Note each line in the data holding the string "whose" and report it.

○ ○ ○

(** The fields whose value passes the test are those whose value is
    given. *)
Lemma value_clauses_given env h conditions fields :
  value_clauses (toStr env h) conditions fields
  = given_clauses (objToString env h) conditions fields.
Proof.
  induction fields as [|field fields IH]; [done|].
  rewrite value_clauses_cons, given_clauses_cons, IH. unfold cond.
  destruct (conditions !! field) as [v|]; simpl; [|done].
  by rewrite truthy_given, toStr_text.
Qed.

(** Without a value that is [false], zero or [NaN], the values given are
    the values present and not empty. *)
Lemma given_clauses_present object conditions fields :
  no_false_or_zero conditions →
  given_clauses object conditions fields = clauses object conditions fields.
Proof.
  intros Hno.
  induction fields as [|field fields IH]; [done|].
  rewrite given_clauses_cons, clauses_cons, IH.
  destruct (conditions !! field) as [v|] eqn:Hv; [|done].
  destruct (Hno field v Hv) as (Hfalse & Hzero & Hnan).
  destruct v as [| |[]|z| |s|l]; simpl; try done.
  case_decide; [by subst|done].
Qed.

Section reduce.
Context (env : Env) (h : list hobj) (conditions : gmap string val).

Lemma reduce_additions fields acc :
  foldl (query_step env h conditions) acc fields
  = acc +:+ additions (value_clauses (toStr env h) conditions fields).
Proof.
  revert acc. induction fields as [|field fields IH]; intros acc.
  - cbn. by rewrite app_empty_r.
  - rewrite value_clauses_cons. simpl foldl. rewrite IH.
    unfold query_step.
    destruct (truthy (cond conditions field)); simpl.
    + unfold like_clause.
      change (EmptyString +:+ field) with field.
      change "' and " with ("'" +:+ " and ").
      by rewrite !app_assoc.
    + by rewrite app_empty_r.
Qed.

Lemma makeQuery_filter fields :
  _makeQuery env h conditions fields
  = {| filterStatement :=
         filter (value_clauses (toStr env h) conditions fields) |}.
Proof.
  unfold _makeQuery, filter. f_equal.
  rewrite reduce_additions.
  destruct (value_clauses _ conditions fields) as [|c cs].
  - reflexivity.
  - rewrite additions_concat, <- app_assoc.
    apply strip_final_and_app.
Qed.
End reduce.

End QueryFacts.

(** C6, as first stated: one clause for every allowed field whose value is
    present and not empty.  It is not so for the values [false] and zero:
    they are present and not empty, and get no clause.  Conditions that say
    only that a label is not active give the bare keyword, a filter that
    matches every label, where the specification has
    [isActive like 'false']; the same for an order id of zero. *)
Lemma makeQuery_skips_false_and_zero :
  QuerySpec.clauses (objToString Scenario.mock_env [])
    {[ "isActive" := VBool false ]} LABEL_FIELDS
  = ["isActive like 'false'"]
  ∧ _makeQuery Scenario.mock_env [] {[ "isActive" := VBool false ]} LABEL_FIELDS
    = {| filterStatement := "Where " |}
  ∧ _makeQuery Scenario.mock_env [] {[ "isActive" := VBool false ]} LABEL_FIELDS
    ≠ {| filterStatement :=
           QuerySpec.filter
             (QuerySpec.clauses (objToString Scenario.mock_env [])
                {[ "isActive" := VBool false ]} LABEL_FIELDS) |}
  ∧ QuerySpec.clauses (objToString Scenario.mock_env [])
      {[ "orderId" := VNum 0; "name" := VStr "PREBID_0.50" ]} LINE_ITEM_FIELDS
    = ["name like 'PREBID_0.50'"; "orderId like '0'"]
  ∧ _makeQuery Scenario.mock_env []
      {[ "orderId" := VNum 0; "name" := VStr "PREBID_0.50" ]} LINE_ITEM_FIELDS
    = {| filterStatement := "Where name like 'PREBID_0.50'" |}.
Proof. split_and!; by vm_compute. Qed.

○ ○ ○

» Answer to the problem
(** The fields whose value passes the test are those whose value is
(** C6, as first stated: one clause for every allowed field whose value is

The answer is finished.